How do humans try to communicate with aliens?


SETI is a large-scale effort that requires extensive collaboration. One Planetary Society-funded project, for example, involves searching a wide range of radio frequencies using the world’s largest steerable radio telescope, the 100 meter Green Bank Telescope in West Virginia. Their observations focus on 100 stars known to have planets around them, and due to the width of the radio telescope field of view, they pick up tens of thousands of additional stars and planetary systems. Citizen scientists from around the world then step in to help classify signals in the data to sort out the many sources of radio signals produced by intelligent life here on Earth and highlight the most promising signals in the data. Finally, professional SETI researchers revisit those promising signals to assess their potential as signs of intelligent life.

All of this takes hundreds of hours, and yet only represents a search of a tiny portion of space. The scale of the Universe makes the scope of SETI truly immense, which may be one reason why, so far, we haven’t found what we’re looking for.
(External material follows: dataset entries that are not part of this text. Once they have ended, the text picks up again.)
(* ===== verification/MdRfc.v ===== *)
(** MD5 and MD4 as RFC 1321 and RFC 1320 define them, and the proof that the unrolled
    block functions of [crypto/md5.c] and [crypto/md4.c] compute them. *)
From Stdlib Require Import ZArith Lia.
From stdpp Require Import base numbers list list_numbers option.
From S2P Require Import Prelude Bitops Bytes Digest Sha1 Md.
Import Md.

Local Open Scope Z_scope.
Local Open Scope kernel_scope.

Module MdRfc.

Definition regs : Type := Z * Z * Z * Z.
Definition regs_u32 (r : regs) : Prop := let '(a, b, c, d) := r in is_u32 a /\ is_u32 b /\ is_u32 c /\ is_u32 d.

(** ** RFC 1321 *)

Definition rfcF (x y z : Z) : Z := (x &u y) |u (not32 x &u z).
Definition rfcG (x y z : Z) : Z := (x &u z) |u (y &u not32 z).
Definition rfcH (x y z : Z) : Z := x ^u y ^u z.
Definition rfcI (x y z : Z) : Z := y ^u (x |u not32 z).

Definition md5_f (t : nat) : Z -> Z -> Z -> Z := nth (t / 16) [rfcF; rfcG; rfcH; rfcI] rfcF.

(** The word of the block that step [t] takes. *)
Definition md5_k (t : nat) : nat :=
  nth (t / 16) [t; 5 * t + 1; 3 * t + 5; 7 * t]%nat 0%nat mod 16.

Definition md5_s (t : nat) : Z :=
  nth (t mod 4) (nth (t / 16) [[7; 12; 17; 22]; [5; 9; 14; 20]; [4; 11; 16; 23]; [6; 10; 15; 21]] []) 0.

(** The integer part of 4294967296 times abs(sin(t + 1)). *)
Definition md5_T : list Z :=
  [0xd76aa478; 0xe8c7b756; 0x242070db; 0xc1bdceee; 0xf57c0faf; 0x4787c62a; 0xa8304613; 0xfd469501;
   0x698098d8; 0x8b44f7af; 0xffff5bb1; 0x895cd7be; 0x6b901122; 0xfd987193; 0xa679438e; 0x49b40821;
   0xf61e2562; 0xc040b340; 0x265e5a51; 0xe9b6c7aa; 0xd62f105d; 0x02441453; 0xd8a1e681; 0xe7d3fbc8;
   0x21e1cde6; 0xc33707d6; 0xf4d50d87; 0x455a14ed; 0xa9e3e905; 0xfcefa3f8; 0x676f02d9; 0x8d2a4c8a;
   0xfffa3942; 0x8771f681; 0x6d9d6122; 0xfde5380c; 0xa4beea44; 0x4bdecfa9; 0xf6bb4b60; 0xbebfbc70;
   0x289b7ec6; 0xeaa127fa; 0xd4ef3085; 0x04881d05; 0xd9d4d039; 0xe6db99e5; 0x1fa27cf8; 0xc4ac5665;
   0xf4292244; 0x432aff97; 0xab9423a7; 0xfc93a039; 0x655b59c3; 0x8f0ccc92; 0xffeff47d; 0x85845dd1;
   0x6fa87e4f; 0xfe2ce6e0; 0xa3014314; 0x4e0811a1; 0xf7537e82; 0xbd3af235; 0x2ad7d2bb; 0xeb86d391].

(** Step [t]: [a = b + ((a + f(b,c,d) + X[k] + T[i]) <<< s)], and the registers take
    over each other's roles. *)
Definition md5_round (w : list Z) (t : nat) (r : regs) : regs :=
  let '(a, b, c, d) := r in
  (d, u32 (b + rol32 (u32 (a + md5_f t b c d + word w (md5_k t) + word md5_T t)) (md5_s t)), b, c).

(** ** RFC 1320 *)

Definition md4_f (t : nat) : Z -> Z -> Z -> Z :=
  nth (t / 16) [rfcF; fun x y z => (x &u y) |u (x &u z) |u (y &u z); rfcH] rfcF.

(** Round 2 takes the words by columns of four, round 3 in bit-reversed order. *)
Definition md4_k (t : nat) : nat :=
  nth (t / 16) [t; 4 * (t mod 4) + (t / 4) mod 4;
    8 * (t mod 2) + 4 * ((t / 2) mod 2) + 2 * ((t / 4) mod 2) + (t / 8) mod 2]%nat 0%nat.

Definition md4_s (t : nat) : Z :=
  nth (t mod 4) (nth (t / 16) [[3; 7; 11; 19]; [3; 5; 9; 13]; [3; 9; 11; 15]] []) 0.

Definition md4_C (t : nat) : Z := nth (t / 16) [0; 0x5a827999; 0x6ed9eba1] 0.

Definition md4_round (w : list Z) (t : nat) (r : regs) : regs :=
  let '(a, b, c, d) := r in
  (d, rol32 (u32 (a + md4_f t b c d + word w (md4_k t) + md4_C t)) (md4_s t), b, c).

(** ** The digests *)

Fixpoint rounds (round : nat -> regs -> regs) (n t : nat) (r : regs) : regs :=
  match n with O => r | S n => rounds round n (S t) (round t r) end.

Definition add_regs (h : list Z) (r : regs) : list Z := let '(a, b, c, d) := r in add_words h [a; b; c; d].

Definition rfc_compress (round : list Z -> nat -> regs -> regs) (n : nat) (h : list Z) (b : bytes) : list Z :=
  add_regs h (rounds (round (le_words 16 b)) n 0 (word h 0, word h 1, word h 2, word h 3)).

(** The initial words A, B, C, D, given by their bytes, the low one first. *)
Definition rfc_init : list Z :=
  le_words 4 [0x01; 0x23; 0x45; 0x67; 0x89; 0xab; 0xcd; 0xef; 0xfe; 0xdc; 0xba; 0x98; 0x76; 0x54; 0x32; 0x10].

Definition rfc_digest (round : list Z -> nat -> regs -> regs) (n : nat) (m : bytes) : bytes :=
  mjoin (u32_out <$> hash_blocks (rfc_compress round n) rfc_init (md_pad (le_bytes 8) m)).

Definition rfc_md5 : bytes -> bytes := rfc_digest md5_round 64.
Definition rfc_md4 : bytes -> bytes := rfc_digest md4_round 48.

(** ** The boolean functions *)

Ltac bitwise :=
  let i := fresh "i" in
  apply Z.bits_inj'; intros i ?; rewrite ?Z.lxor_spec, ?Z.lor_spec, ?Z.land_spec, ?Z.lxor_spec;
  destruct (decide (32 <= i));
  [repeat match goal with H : is_u32 ?x |- context [Z.testbit ?x i] => rewrite (testbit_high x 32 i) by done end;
   rewrite ?andb_false_r; try done
  |rewrite ?testbit_not32 by (done || lia)];
  repeat match goal with |- context [Z.testbit ?x i] => destruct (Z.testbit x i) end; try done.

Lemma F1_rfc x y z : is_u32 x -> is_u32 y -> is_u32 z -> F1 x y z = rfcF x y z.
Proof. intros. unfold F1, rfcF. bitwise. Qed.

Lemma F2_rfc x y z : is_u32 x -> is_u32 y -> is_u32 z -> F2 x y z = rfcG x y z.
Proof. intros. unfold F2, F1, rfcG. bitwise. Qed.

(** ** One step of a transform *)

(** The function, word, constant and shift of a line are those of step [t]. *)
Definition md5_line (f : Z -> Z -> Z -> Z) (i : nat) (K s : Z) (t : nat) : Prop :=
  (forall x y z, is_u32 x -> is_u32 y -> is_u32 z -> f x y z = md5_f t x y z) /\
  md5_k t = i /\ word md5_T t = K /\ md5_s t = s.

Lemma md5_step_intro f (i : nat) K s t n w h a b c d (body : Z -> list Z) :
  md5_line f i K s t -> regs_u32 (a, b, c, d) ->
  (forall x, regs_u32 (d, x, b, c) -> body x = add_regs h (rounds (md5_round w) n (S t) (d, x, b, c))) ->
  Let_In (MD5STEP f a b c d (word w i +u K) s) body = add_regs h (rounds (md5_round w) (S n) t (a, b, c, d)).
Proof.
  intros (Hf&Hk&HK&Hs) (Ha&Hb&Hc&Hd) Hbody. unfold Let_In. rewrite Hbody.
  2: { split_and!; [done| |done|done]. unfold MD5STEP. apply u32_range. }
  cbn [rounds md5_round]. rewrite Hk, HK, Hs, <- Hf by done. do 3 f_equal. unfold MD5STEP, rol32.
  replace (a +u (f b c d +u (word w i +u K))) with (u32 (a + f b c d + word w i + K)).
  2: { rewrite (u32_add_r (f b c d)), u32_add_r. f_equal. lia. }
  rewrite Z.add_comm. done.
Qed.

Definition md4_line (f : Z -> Z -> Z -> Z) (i : nat) (K s : Z) (t : nat) : Prop :=
  (forall x y z, f x y z = md4_f t x y z) /\ md4_k t = i /\ md4_C t = K /\ md4_s t = s /\ 0 <= s <= 32.

Lemma lshift_rol32 x s : is_u32 x -> lshift x s = rol32 x s.
Proof.
  intros Hx. unfold lshift, rol32. change 0xFFFFFFFF with (2^32 - 1). rewrite !land_mask by lia.
  rewrite (Z.mod_small x) by done. rewrite Z.mod_small by apply u32_range. done.
Qed.

Lemma u32_sum4 a f k C : a +u f +u k +u C = u32 (a + f + k + C).
Proof. rewrite u32_add_l, <- (Z.add_assoc (a +u f)), u32_add_l. f_equal. lia. Qed.

Lemma md4_step_intro f (i : nat) K s t n w h a b c d v (body : Z -> list Z) :
  v = lshift (u32 (a + f b c d + word w i + K)) s -> md4_line f i K s t -> regs_u32 (a, b, c, d) ->
  (forall x, regs_u32 (d, x, b, c) -> body x = add_regs h (rounds (md4_round w) n (S t) (d, x, b, c))) ->
  Let_In v body = add_regs h (rounds (md4_round w) (S n) t (a, b, c, d)).
Proof.
  intros Hv (Hf&Hk&HK&Hs&Hr) (Ha&Hb&Hc&Hd) Hbody. unfold Let_In. rewrite lshift_rol32 in Hv by apply u32_range.
  assert (is_u32 v) by (rewrite Hv; apply rol32_u32; [done|apply u32_range]). rewrite Hbody by by split_and!.
  cbn [rounds md4_round]. rewrite Hk, HK, Hs, <- Hf. by rewrite Hv.
Qed.

(** ** The transforms *)

Lemma md5_transform_rfc h w : Forall is_u32 h ->
  md5_transform h w = add_regs h (rounds (md5_round w) 64 0 (word h 0, word h 1, word h 2, word h 3)).
Proof.
  intros Hh. unfold md5_transform. cbv zeta.
  assert (Hr : regs_u32 (word h 0, word h 1, word h 2, word h 3)) by (split_and!; by apply word_u32).
  revert Hr. generalize (word h 0), (word h 1), (word h 2), (word h 3). intros a b c d Hr.
  do 64 (eapply md5_step_intro;
    [split; [first [exact F1_rfc|exact F2_rfc|reflexivity]|split_and!; reflexivity]|exact Hr|clear Hr; intros ? Hr]).
  reflexivity.
Qed.

Lemma md4_transform_rfc h w : Forall is_u32 h ->
  md4_transform h w = add_regs h (rounds (md4_round w) 48 0 (word h 0, word h 1, word h 2, word h 3)).
Proof.
  intros Hh. unfold md4_transform. cbv zeta.
  assert (Hr : regs_u32 (word h 0, word h 1, word h 2, word h 3)) by (split_and!; by apply word_u32).
  revert Hr. generalize (word h 0), (word h 1), (word h 2), (word h 3). intros a b c d Hr.
  do 16 (eapply (md4_step_intro F _ 0); [unfold ROUND1; rewrite !u32_add_l, Z.add_0_r; reflexivity
    |split; [reflexivity|split_and!; [reflexivity..|lia|lia]]|exact Hr|clear Hr; intros ? Hr]).
  do 16 (eapply (md4_step_intro G _ 0x5a827999); [unfold ROUND2; rewrite u32_sum4; reflexivity
    |split; [reflexivity|split_and!; [reflexivity..|lia|lia]]|exact Hr|clear Hr; intros ? Hr]).
  do 16 (eapply (md4_step_intro H _ 0x6ed9eba1); [unfold ROUND3; rewrite u32_sum4; reflexivity
    |split; [reflexivity|split_and!; [reflexivity..|lia|lia]]|exact Hr|clear Hr; intros ? Hr]).
  reflexivity.
Qed.

(** ** The digests *)

Lemma rfc_digest_agree t round n m :
  (forall h w, Forall is_u32 h ->
     t h w = add_regs h (rounds (round w) n 0 (word h 0, word h 1, word h 2, word h 3))) ->
  md_digest t m = rfc_digest round n m.
Proof.
  intros Ht. unfold md_digest, rfc_digest. change rfc_init with md_init. do 2 f_equal.
  apply (hash_blocks_agree (Forall is_u32)).
  - intros h b Hh _. unfold transform_helper, rfc_compress. rewrite Ht by done. split; [done|].
    unfold add_regs. destruct (rounds _ _ _ _) as [[[? ?] ?] ?]. apply add_words_u32.
  - repeat constructor; unfold is_u32; lia.
Qed.

Lemma md5_rfc m : md5 m = rfc_md5 m.
Proof. apply rfc_digest_agree. intros. by apply md5_transform_rfc. Qed.

Lemma md4_rfc m : md4 m = rfc_md4 m.
Proof. apply rfc_digest_agree. intros. by apply md4_transform_rfc. Qed.
End MdRfc.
Sending out signs of our existence

If intelligent aliens are out there, it’s fairly likely that they’re also conducting their own version of SETI. We are as likely to be detected by a civilization as advanced as our own as we are to detect them.

The signals that are most likely to be picked up by other life forms are those we send out deliberately for this purpose. All electromagnetic communication travels at the speed of light, but some signals make it farther than others, decreasing in intensity as they get farther from their source. The distance a transmission can reach depends on several factors, including the power of the transmitter and the frequency of the signal.

It’s a common science fiction idea that far-off aliens might pick up our stray television transmissions, but this isn’t likely to happen. Television signals are broadcast using fairly weak transmitters since they aren’t intended to go very far. The earliest television broadcasts have likely traveled beyond our Solar System by now, but they’re exceedingly weak by the time they reach interstellar space, and would be practically indistinguishable from the background noise of the Universe.

Some of our radar signals are likely to travel farther. Missile detection radar uses very strong transmitters, as do planetary radar systems like the now-defunct Arecibo Observatory, which used to use radar to detect near-Earth asteroids and other distant objects. It’s possible that intelligent aliens could pick up those radar signals and identify them as being of technological origin, provided those aliens weren’t much farther than the closest neighboring star system.

Humans have intentionally sent several strong signals into space with the intention of having them detected by extraterrestrial civilizations. These efforts are called METI (Messaging to Extraterrestrial Intelligence), CETI (Communication with Extraterrestrial Intelligence) messages, or forward/active SETI.